→ AIM OF THE EXERCISE:
Only one stretch of the listing below is wanted. Begin at the line that has "destruct (specs os f1) as", stop after the line that has "Lemma runs_safe os", and repeat every line in between exactly.
RECORDS TO USE: Begin
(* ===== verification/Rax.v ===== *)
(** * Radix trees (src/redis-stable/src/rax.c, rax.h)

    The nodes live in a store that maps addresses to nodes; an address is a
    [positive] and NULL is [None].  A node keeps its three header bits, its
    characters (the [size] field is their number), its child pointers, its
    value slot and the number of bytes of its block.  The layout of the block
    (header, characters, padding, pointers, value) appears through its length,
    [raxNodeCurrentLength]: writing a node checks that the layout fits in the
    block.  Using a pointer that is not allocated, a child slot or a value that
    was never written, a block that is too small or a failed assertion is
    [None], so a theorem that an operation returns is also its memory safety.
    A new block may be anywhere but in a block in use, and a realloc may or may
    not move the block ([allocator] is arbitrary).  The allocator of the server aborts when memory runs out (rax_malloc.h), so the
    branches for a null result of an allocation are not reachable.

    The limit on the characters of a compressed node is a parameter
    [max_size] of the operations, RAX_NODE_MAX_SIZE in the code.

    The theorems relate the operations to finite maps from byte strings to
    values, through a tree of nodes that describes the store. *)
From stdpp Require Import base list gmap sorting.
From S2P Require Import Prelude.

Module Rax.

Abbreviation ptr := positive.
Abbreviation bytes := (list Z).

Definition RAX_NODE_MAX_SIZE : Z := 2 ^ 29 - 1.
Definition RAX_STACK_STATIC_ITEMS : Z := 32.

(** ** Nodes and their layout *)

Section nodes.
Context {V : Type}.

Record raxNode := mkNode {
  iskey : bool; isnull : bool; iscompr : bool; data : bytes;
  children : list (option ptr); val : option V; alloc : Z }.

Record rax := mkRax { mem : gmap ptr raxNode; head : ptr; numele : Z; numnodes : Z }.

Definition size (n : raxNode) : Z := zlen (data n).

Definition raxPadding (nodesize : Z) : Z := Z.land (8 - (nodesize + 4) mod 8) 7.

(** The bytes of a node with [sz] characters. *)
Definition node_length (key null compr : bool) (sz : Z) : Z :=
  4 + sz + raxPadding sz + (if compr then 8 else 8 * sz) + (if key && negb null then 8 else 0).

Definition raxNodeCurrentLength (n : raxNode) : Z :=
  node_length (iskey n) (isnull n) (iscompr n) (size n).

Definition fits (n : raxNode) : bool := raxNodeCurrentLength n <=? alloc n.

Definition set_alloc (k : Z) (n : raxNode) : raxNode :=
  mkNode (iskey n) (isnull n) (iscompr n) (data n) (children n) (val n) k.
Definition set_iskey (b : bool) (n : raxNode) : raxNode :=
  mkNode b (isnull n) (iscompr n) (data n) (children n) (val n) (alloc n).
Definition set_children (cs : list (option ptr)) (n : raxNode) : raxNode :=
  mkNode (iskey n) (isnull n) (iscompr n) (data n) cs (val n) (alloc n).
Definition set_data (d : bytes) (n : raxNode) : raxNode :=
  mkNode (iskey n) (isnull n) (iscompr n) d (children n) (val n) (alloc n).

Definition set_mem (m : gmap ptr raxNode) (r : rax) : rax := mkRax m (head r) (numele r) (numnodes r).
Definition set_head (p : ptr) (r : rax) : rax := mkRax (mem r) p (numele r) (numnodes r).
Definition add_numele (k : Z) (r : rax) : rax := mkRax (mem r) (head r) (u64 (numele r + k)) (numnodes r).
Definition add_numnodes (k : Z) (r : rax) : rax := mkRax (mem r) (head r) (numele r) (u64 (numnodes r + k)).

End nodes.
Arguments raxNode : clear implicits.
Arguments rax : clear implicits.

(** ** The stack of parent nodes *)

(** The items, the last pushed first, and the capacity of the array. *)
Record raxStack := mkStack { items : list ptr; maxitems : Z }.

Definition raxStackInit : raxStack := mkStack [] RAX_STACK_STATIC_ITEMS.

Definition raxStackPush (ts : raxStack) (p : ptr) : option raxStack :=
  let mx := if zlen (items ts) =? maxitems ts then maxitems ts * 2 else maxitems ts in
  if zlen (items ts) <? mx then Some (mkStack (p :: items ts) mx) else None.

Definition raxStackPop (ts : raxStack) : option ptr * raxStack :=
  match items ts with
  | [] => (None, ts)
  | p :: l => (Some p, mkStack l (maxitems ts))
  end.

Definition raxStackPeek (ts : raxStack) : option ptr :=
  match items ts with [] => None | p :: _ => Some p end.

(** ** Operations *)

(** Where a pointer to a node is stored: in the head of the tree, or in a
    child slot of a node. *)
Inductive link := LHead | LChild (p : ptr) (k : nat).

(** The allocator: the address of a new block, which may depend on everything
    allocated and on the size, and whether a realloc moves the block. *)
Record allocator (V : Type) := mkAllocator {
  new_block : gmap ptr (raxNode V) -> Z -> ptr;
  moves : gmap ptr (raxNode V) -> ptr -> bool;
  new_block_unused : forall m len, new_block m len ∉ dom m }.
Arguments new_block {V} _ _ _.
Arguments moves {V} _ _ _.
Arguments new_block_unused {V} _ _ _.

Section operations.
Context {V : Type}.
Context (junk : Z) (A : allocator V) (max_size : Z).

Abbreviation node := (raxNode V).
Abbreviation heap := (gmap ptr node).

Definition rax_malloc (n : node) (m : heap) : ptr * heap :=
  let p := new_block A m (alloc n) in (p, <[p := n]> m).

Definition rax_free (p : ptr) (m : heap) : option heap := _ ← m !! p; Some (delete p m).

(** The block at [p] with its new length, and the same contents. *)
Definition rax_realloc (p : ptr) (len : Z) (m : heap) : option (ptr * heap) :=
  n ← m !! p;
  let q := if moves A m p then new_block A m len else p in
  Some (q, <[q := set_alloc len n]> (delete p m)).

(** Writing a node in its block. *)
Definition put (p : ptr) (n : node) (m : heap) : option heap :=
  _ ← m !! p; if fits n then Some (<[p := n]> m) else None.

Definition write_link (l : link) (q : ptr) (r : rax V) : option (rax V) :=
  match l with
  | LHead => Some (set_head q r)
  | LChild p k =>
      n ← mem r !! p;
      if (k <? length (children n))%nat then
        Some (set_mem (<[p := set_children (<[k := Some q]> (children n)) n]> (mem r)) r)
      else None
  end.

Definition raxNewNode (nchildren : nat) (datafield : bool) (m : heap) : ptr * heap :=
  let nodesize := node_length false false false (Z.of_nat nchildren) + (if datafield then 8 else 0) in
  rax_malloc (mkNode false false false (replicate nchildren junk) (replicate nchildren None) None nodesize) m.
RECORDS TO USE: End
RECORDS TO USE: Begin
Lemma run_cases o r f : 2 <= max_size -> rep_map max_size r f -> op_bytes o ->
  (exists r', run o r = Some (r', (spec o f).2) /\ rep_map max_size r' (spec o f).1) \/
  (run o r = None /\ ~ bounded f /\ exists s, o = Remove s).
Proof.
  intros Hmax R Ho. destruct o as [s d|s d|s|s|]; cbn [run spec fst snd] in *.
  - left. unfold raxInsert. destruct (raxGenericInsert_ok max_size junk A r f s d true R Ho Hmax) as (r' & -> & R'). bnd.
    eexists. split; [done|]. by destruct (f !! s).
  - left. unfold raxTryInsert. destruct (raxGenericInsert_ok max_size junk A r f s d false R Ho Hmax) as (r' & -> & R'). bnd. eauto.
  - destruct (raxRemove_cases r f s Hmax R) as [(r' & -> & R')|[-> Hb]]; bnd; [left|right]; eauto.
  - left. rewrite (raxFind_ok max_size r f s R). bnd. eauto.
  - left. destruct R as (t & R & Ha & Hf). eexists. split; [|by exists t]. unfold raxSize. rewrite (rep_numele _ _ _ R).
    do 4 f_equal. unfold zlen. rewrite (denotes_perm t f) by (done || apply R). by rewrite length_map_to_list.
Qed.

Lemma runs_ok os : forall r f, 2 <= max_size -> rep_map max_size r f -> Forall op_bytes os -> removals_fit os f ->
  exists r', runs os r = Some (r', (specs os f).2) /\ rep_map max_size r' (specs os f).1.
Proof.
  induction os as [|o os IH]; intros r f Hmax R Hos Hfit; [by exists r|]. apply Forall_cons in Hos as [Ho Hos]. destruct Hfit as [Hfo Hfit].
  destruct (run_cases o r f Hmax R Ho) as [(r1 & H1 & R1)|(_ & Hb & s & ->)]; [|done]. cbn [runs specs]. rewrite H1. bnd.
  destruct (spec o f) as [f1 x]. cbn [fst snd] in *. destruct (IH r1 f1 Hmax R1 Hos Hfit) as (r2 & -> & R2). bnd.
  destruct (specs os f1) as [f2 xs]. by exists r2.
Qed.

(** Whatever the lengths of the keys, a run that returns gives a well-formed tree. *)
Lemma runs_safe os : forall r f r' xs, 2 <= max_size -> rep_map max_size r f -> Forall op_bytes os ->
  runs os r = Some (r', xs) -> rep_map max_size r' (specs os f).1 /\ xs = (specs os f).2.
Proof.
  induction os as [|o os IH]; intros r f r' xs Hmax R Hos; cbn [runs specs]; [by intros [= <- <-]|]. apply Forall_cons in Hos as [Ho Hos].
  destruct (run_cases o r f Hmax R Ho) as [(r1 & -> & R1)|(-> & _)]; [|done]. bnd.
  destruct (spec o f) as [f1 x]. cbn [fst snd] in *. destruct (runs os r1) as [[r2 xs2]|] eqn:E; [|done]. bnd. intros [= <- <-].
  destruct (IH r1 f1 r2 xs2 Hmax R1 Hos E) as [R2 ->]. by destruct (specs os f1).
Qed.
RECORDS TO USE: End
RECORDS TO USE: Begin
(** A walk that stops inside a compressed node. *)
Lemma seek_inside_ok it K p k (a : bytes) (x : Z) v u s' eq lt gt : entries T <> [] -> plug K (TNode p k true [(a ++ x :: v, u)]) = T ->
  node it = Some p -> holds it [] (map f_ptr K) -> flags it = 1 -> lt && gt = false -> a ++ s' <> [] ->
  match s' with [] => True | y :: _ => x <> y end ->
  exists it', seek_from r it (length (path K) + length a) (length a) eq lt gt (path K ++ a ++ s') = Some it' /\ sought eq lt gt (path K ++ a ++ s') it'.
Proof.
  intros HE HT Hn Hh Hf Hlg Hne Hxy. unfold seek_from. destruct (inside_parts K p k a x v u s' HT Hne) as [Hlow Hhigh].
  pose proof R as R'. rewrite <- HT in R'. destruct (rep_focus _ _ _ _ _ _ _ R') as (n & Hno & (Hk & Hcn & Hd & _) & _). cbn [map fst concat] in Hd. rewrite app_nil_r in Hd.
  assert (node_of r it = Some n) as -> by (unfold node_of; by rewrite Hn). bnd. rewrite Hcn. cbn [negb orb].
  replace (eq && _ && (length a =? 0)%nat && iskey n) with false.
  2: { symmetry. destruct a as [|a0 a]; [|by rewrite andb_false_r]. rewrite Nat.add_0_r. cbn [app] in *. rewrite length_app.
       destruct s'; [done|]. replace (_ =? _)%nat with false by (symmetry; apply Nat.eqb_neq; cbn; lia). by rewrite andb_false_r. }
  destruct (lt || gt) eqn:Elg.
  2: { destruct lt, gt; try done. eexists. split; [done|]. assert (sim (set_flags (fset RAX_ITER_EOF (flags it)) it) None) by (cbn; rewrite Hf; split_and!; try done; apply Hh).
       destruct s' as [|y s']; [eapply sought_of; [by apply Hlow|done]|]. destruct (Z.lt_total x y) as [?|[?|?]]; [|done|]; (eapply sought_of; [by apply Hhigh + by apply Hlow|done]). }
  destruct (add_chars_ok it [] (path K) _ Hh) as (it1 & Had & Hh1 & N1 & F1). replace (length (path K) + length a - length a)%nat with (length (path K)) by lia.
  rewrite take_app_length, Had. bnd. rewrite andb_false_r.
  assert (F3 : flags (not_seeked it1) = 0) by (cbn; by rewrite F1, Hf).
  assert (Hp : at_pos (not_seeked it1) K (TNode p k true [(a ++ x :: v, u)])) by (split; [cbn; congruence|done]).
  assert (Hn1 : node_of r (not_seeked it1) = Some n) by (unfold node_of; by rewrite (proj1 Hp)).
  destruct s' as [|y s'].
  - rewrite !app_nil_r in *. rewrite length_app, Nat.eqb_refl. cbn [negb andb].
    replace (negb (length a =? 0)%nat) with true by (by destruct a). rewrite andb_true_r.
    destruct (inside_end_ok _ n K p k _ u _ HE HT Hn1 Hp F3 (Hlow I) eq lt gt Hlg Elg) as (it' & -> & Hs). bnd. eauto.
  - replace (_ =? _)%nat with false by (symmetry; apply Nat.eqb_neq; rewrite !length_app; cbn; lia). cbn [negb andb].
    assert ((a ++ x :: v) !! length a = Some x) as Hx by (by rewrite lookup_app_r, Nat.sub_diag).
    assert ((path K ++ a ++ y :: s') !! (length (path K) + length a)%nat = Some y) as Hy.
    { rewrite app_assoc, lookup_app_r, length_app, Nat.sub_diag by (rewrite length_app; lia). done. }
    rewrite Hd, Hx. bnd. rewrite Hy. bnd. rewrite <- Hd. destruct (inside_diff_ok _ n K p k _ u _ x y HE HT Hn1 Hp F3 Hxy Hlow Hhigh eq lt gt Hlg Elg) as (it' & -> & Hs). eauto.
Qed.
RECORDS TO USE: End
→ SOLUTION:
  destruct (specs os f1) as [f2 xs]. by exists r2.
Qed.

(** Whatever the lengths of the keys, a run that returns gives a well-formed tree. *)
Lemma runs_safe os : forall r f r' xs, 2 <= max_size -> rep_map max_size r f -> Forall op_bytes os ->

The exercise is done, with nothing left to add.